(Brief): Begin with the line that has "Definition strict_decision : remediation.Decision". Give it and every line after it again, exactly, through the end of the entries below.

-------- Entries provided --------

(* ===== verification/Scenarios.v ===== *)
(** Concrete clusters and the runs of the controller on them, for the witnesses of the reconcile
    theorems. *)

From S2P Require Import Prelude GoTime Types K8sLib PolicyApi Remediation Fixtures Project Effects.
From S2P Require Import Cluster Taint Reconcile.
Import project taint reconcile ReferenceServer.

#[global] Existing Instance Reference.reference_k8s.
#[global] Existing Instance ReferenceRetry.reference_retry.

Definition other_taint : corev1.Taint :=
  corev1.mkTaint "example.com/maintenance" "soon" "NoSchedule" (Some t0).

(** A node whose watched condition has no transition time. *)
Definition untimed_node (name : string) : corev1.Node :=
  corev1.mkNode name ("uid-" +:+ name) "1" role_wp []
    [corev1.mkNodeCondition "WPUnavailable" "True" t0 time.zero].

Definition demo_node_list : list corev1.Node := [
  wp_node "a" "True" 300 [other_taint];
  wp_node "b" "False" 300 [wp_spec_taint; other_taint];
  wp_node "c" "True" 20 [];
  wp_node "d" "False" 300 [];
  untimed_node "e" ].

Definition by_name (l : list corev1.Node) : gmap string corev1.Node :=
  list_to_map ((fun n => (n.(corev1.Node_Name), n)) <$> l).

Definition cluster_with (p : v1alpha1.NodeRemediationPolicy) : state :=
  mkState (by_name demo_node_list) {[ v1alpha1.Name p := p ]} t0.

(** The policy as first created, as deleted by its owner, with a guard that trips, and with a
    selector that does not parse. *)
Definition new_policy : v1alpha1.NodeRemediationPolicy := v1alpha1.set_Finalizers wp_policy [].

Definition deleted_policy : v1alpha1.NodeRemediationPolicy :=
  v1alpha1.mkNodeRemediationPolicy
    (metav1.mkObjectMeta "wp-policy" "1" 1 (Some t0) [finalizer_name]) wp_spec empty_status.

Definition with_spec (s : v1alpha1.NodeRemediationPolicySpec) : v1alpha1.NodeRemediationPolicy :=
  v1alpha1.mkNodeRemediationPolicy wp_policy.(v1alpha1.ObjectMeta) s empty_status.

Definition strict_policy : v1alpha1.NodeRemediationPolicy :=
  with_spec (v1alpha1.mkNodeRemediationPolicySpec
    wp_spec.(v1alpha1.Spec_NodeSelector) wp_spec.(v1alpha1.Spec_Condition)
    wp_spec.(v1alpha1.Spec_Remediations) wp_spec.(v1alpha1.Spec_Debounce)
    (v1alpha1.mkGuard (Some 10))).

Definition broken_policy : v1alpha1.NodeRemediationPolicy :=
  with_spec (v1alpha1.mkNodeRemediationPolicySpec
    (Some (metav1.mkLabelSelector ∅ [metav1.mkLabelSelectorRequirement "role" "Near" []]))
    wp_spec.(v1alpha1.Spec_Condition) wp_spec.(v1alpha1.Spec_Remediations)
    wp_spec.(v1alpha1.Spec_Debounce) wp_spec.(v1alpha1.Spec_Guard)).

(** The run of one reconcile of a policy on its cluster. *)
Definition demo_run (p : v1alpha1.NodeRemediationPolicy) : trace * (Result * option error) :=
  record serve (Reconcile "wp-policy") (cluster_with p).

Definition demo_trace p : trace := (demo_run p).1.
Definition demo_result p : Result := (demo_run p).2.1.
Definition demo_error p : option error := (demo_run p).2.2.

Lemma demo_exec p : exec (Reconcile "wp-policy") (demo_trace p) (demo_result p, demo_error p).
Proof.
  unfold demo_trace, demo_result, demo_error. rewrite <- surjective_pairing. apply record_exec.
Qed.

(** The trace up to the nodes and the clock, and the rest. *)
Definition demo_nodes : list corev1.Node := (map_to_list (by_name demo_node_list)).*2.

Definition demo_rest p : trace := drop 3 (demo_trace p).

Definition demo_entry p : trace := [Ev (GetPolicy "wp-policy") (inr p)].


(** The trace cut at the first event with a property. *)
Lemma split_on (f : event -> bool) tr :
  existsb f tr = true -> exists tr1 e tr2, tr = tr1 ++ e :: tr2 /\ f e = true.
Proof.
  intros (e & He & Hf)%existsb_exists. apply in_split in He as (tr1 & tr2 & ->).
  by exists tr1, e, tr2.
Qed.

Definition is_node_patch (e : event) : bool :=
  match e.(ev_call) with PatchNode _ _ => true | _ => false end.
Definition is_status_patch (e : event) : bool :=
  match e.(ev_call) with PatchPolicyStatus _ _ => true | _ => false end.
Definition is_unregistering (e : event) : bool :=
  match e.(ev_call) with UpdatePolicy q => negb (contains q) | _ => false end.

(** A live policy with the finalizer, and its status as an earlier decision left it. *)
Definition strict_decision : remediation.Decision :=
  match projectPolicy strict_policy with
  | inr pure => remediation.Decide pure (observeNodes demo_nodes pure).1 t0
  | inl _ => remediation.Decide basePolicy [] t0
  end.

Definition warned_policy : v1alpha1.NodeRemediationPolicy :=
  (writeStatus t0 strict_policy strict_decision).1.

--------

(Exercise response):
Definition strict_decision : remediation.Decision :=
  match projectPolicy strict_policy with
  | inr pure => remediation.Decide pure (observeNodes demo_nodes pure).1 t0
  | inl _ => remediation.Decide basePolicy [] t0
  end.

Definition warned_policy : v1alpha1.NodeRemediationPolicy :=
  (writeStatus t0 strict_policy strict_decision).1.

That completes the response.